Augmenting the Interpretability of GraphCodeBERT for Code Similarity Tasks
Jorge Martinez-Gil

TL;DR
This paper enhances the interpretability of GraphCodeBERT for code similarity tasks by enabling clearer identification of semantic relationships, aiding developers in understanding and trusting similarity assessments.
Contribution
It introduces a method to improve the transparency of code similarity detection using GraphCodeBERT, balancing semantic accuracy with interpretability.
Findings
Improved interpretability of code similarity results.
Enhanced understanding of semantic relationships in code.
Open-source implementation available.
Abstract
Assessing the degree of similarity of code fragments is crucial for ensuring software quality, but it remains challenging due to the need to capture the deeper semantic aspects of code. Traditional syntactic methods often fail to identify these connections. Recent advancements have addressed this challenge, though they frequently sacrifice interpretability.

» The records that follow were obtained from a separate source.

(* ===== verification/PyFloat.v ===== *)
(** * Python floats: IEEE binary64, [float()] and the [:.2f] format

    A Python [float] is an IEEE 754 binary64 number.  It is modelled by the
    Standard Library's [spec_float] at precision 53 and maximal exponent
    1024, whose operations are defined by computation (no axioms):
    [SFadd] is the correctly rounded addition Python performs for [+=].

    [float(s)] on a string is [py_float_of_str]: it strips the whitespace
    Python strips, reads an optional sign and then [inf], [infinity] or
    [nan] in any case, or a decimal literal with underscores allowed
    between digits; the value is the binary64 number nearest to the exact
    decimal, ties to even ([round_ratio], through the rounding of
    [spec_float]), [inf] when it overflows and zero when it underflows.
    Anything else raises [ValueError] with Python's message.  [float(v)]
    of the other values ([py_float]) converts integers with the same
    rounding ([OverflowError] beyond the binary64 range), booleans to 0.0
    and 1.0, and raises [TypeError] on [None], lists and dicts.

    [format(x, '.2f')] is [format_2f]: the exact binary value rounded half
    to even to hundredths, as CPython's correctly rounded [dtoa] does; a
    negative value keeps its sign, also when it rounds to zero.  The
    [int] [0] that starts an accumulator ([total_eks = 0]) is a
    [pynum]. *)

From Stdlib Require Import ZArith Lia Ascii.
From Stdlib Require Import Floats.SpecFloat.
From stdpp Require Import base list strings pretty.
From S2P Require Import Prelude PyJson.

#[local] Open Scope Z_scope.

(** ** binary64 *)

Definition pyfloat : Type := spec_float.

Definition prec : Z := 53.
Definition emax : Z := 1024.

(** [0.0]. *)
Definition float_zero : pyfloat := S754_zero false.

(** [x + y]. *)
Definition float_add (x y : pyfloat) : pyfloat := SFadd prec emax x y.

(** The binary64 number nearest to [num / den] (ties to even), negated
    when [neg], for [num] and [den] positive.  The quotient is taken at an
    exponent [e] that leaves at least 54 bits, and the remainder says where
    the value lies between two such quotients: this is the location the
    rounding of [spec_float] expects. *)
Definition round_ratio (neg : bool) (num den : Z) : pyfloat :=
  let e := Z.log2 num - Z.log2 den - 55 in
  let '(a, b) := if e <? 0 then (num * 2 ^ (- e), den) else (num, den * 2 ^ e) in
  let loc := if a mod b =? 0 then loc_Exact else loc_Inexact (Z.compare (2 * (a mod b)) b) in
  binary_round_aux prec emax neg (a / b) e loc.

(** The nearest binary64 number to [n * 10 ^ e], negated when [neg].  A
    value of at least [10 ^ 310] is beyond the largest binary64 number,
    and a value below [10 ^ -330] is below half the smallest one: the
    rounding of these is settled without computing the decimal power.
    [len] is the number of digits written, which bounds [n] by
    [10 ^ len]. *)
Definition decimal_to_float (neg : bool) (n : Z) (len : Z) (e : Z) : pyfloat :=
  if n =? 0 then S754_zero neg
  else if 310 <? e then S754_infinity neg
  else if len + e <? -330 then S754_zero neg
  else if 0 <=? e then round_ratio neg (n * 10 ^ e) 1
  else round_ratio neg n (10 ^ (- e)).

(** ** [float(s)] on a string *)

(** The characters [str.isspace] accepts among ASCII. *)
Definition is_py_space (c : ascii) : bool :=
  let n := nat_of_ascii c in
  (n =? 32)%nat || ((9 <=? n)%nat && (n <=? 13)%nat) || ((28 <=? n)%nat && (n <=? 31)%nat).

Fixpoint drop_space (l : list ascii) : list ascii :=
  match l with c :: l' => if is_py_space c then drop_space l' else l | [] => [] end.

Definition strip (l : list ascii) : list ascii := rev (drop_space (rev (drop_space l))).

Definition digit_val (c : ascii) : option Z :=
  let n := nat_of_ascii c in
  if (48 <=? n)%nat && (n <=? 57)%nat then Some (Z.of_nat n - 48) else None.

(** The digits that follow a first digit: more digits, each possibly
    preceded by one underscore. *)
Fixpoint digits_after (l : list ascii) : list Z * list ascii :=
  match l with
  | [] => ([], [])
  | c :: l' =>
      match digit_val c with
      | Some d => let '(ds, r) := digits_after l' in (d :: ds, r)
      | None =>
          if Ascii.eqb c "_" then
            match l' with
            | c2 :: l'' =>
                match digit_val c2 with
                | Some d => let '(ds, r) := digits_after l'' in (d :: ds, r)
                | None => ([], l)
                end
            | [] => ([], l)
            end
          else ([], l)
      end
  end.

(** The longest [digitpart] at the front of [l] (possibly empty). *)
Definition digitpart (l : list ascii) : list Z * list ascii :=
  match l with
  | c :: l' =>
      match digit_val c with
      | Some d => let '(ds, r) := digits_after l' in (d :: ds, r)
      | None => ([], l)
      end
  | [] => ([], [])
  end.

Definition digits_value (ds : list Z) : Z := foldl (fun acc d => acc * 10 + d) 0 ds.

Definition read_sign (l : list ascii) : bool * list ascii :=
  match l with
  | "-"%char :: l' => (true, l')
  | "+"%char :: l' => (false, l')
  | _ => (false, l)
  end.

Definition ascii_lower (c : ascii) : ascii :=
  let n := nat_of_ascii c in
  if (65 <=? n)%nat && (n <=? 90)%nat then ascii_of_nat (n + 32) else c.

Definition lower_is (l : list ascii) (word : string) : bool :=
  bool_decide (map ascii_lower l = String.list_ascii_of_string word).

(** The exponent part: nothing, or [e]/[E], a sign and a [digitpart]. *)
Definition read_exponent (l : list ascii) : option Z :=
  match l with
  | [] => Some 0
  | c :: l' =>
      if Ascii.eqb (ascii_lower c) "e" then
        let '(neg, l'') := read_sign l' in
        match digitpart l'' with
        | (d :: ds, []) => Some (if neg then - digits_value (d :: ds) else digits_value (d :: ds))
        | _ => None
        end
      else None
  end.

(** A float literal, after the whitespace is stripped. *)
Definition parse_float (l : list ascii) : option pyfloat :=
  let '(neg, l) := read_sign l in
  if lower_is l "inf" || lower_is l "infinity" then Some (S754_infinity neg)
  else if lower_is l "nan" then Some S754_nan
  else
    let '(ip, l1) := digitpart l in
    let '(fp, l2) := match l1 with "."%char :: l1' => digitpart l1' | _ => ([], l1) end in
    if bool_decide (ip = [] /\ fp = []) then None else
    match read_exponent l2 with
    | Some e =>
        Some (decimal_to_float neg (digits_value (ip ++ fp)) (Z.of_nat (length (ip ++ fp)))
                (e - Z.of_nat (length fp)))
    | None => None
    end.

(** [float(s)]. *)
Definition py_float_of_str (s : string) : Exc pyfloat :=
  match parse_float (strip (String.list_ascii_of_string s)) with
  | Some f => inr f
  | None => inl (ValueError ("could not convert string to float: " ++ py_repr_str s)%string)
  end.

(** [float(n)] of an [int]: correctly rounded, and refused beyond the
    binary64 range. *)
Definition int_to_float (z : Z) : Exc pyfloat :=
  if z =? 0 then inr float_zero else
  match round_ratio (z <? 0) (Z.abs z) 1 with
  | S754_infinity _ => inl (OverflowError "int too large to convert to float")
  | f => inr f
  end.

(** [float(v)] of a decoded value. *)
Definition py_float (v : pyval) : Exc pyfloat :=
  match v with
  | PStr s => py_float_of_str s
  | PInt z => int_to_float z
  | PBool b => int_to_float (Z.b2z b)
  | _ => inl (TypeError ("float() argument must be a string or a real number, not '" ++
                         py_type_name v ++ "'")%string)
  end.

(** ** [format(x, '.2f')] *)

(** [a / b] rounded half to even, for [a >= 0] and [b > 0]. *)
Definition div_round_half_even (a b : Z) : Z :=
  let q := a / b in
  match Z.compare (2 * (a mod b)) b with
  | Lt => q
  | Gt => q + 1
  | Eq => if Z.even q then q else q + 1
  end.

(** The number of hundredths nearest to [m * 2 ^ e]. *)
Definition hundredths (m : positive) (e : Z) : Z :=
  if 0 <=? e then Z.pos m * 2 ^ e * 100 else div_round_half_even (Z.pos m * 100) (2 ^ (- e)).

Definition format_2f (x : pyfloat) : string :=
  match x with
  | S754_nan => "nan"
  | S754_infinity s => if s then "-inf" else "inf"
  | S754_zero s => if s then "-0.00" else "0.00"
  | S754_finite s m e =>
      let c := hundredths m e in
      ((if s then "-" else "") ++ pretty (c / 100) ++ "." ++ zero_pad 2 (c mod 100))%string
  end.

(** ** Numbers that start as the [int] [0] *)

Inductive pynum := PyIntNum (z : Z) | PyFloatNum (f : pyfloat).

(** [acc += x] for a float [x]: an [int] is converted first. *)
Definition num_iadd_float (acc : pynum) (x : pyfloat) : Exc pynum :=
  match acc with
  | PyIntNum z => let? f := int_to_float z in inr (PyFloatNum (float_add f x))
  | PyFloatNum f => inr (PyFloatNum (float_add f x))
  end.

(** [format(acc, '.2f')]: an [int] is formatted as the float it converts to. *)
Definition format_2f_num (acc : pynum) : Exc string :=
  match acc with
  | PyIntNum z => let? f := int_to_float z in inr (format_2f f)
  | PyFloatNum f => inr (format_2f f)
  end.

(** ** The exceptions of the conversions *)

Lemma py_float_of_str_exc s : raises_only Exception (py_float_of_str s).
Proof. unfold py_float_of_str. case_match; by apply raises_only_inr || apply raises_only_inl. Qed.

Lemma int_to_float_exc z : raises_only Exception (int_to_float z).
Proof. unfold int_to_float. repeat case_match; by apply raises_only_inr || apply raises_only_inl. Qed.

Lemma py_float_exc v : raises_only Exception (py_float v).
Proof.
  destruct v; simpl; try apply int_to_float_exc; try apply py_float_of_str_exc; by apply raises_only_inl.
Qed.

Lemma num_iadd_float_exc acc x : raises_only Exception (num_iadd_float acc x).
Proof. destruct acc; simpl; [apply raises_only_bind; [apply int_to_float_exc|]|]; intros; apply raises_only_inr. Qed.

Lemma format_2f_num_exc acc : raises_only Exception (format_2f_num acc).
Proof. destruct acc; simpl; [apply raises_only_bind; [apply int_to_float_exc|]|]; intros; apply raises_only_inr. Qed.

#[export] Hint Resolve py_float_of_str_exc int_to_float_exc py_float_exc num_iadd_float_exc
  format_2f_num_exc : gitops.

(** ** The rounding of [:.2f] *)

To improve this, we present an approach aiming to improve the transparency of the similarity assessment by using GraphCodeBERT, which enables the identification of semantic relationships between code fragments. This approach identifies similar code fragments and clarifies the reasons behind that identification, helping developers better understand and trust the results. The source code for our implementation is available at https://www.github.com/jorge-martinez-gil/graphcodebert-interpretability.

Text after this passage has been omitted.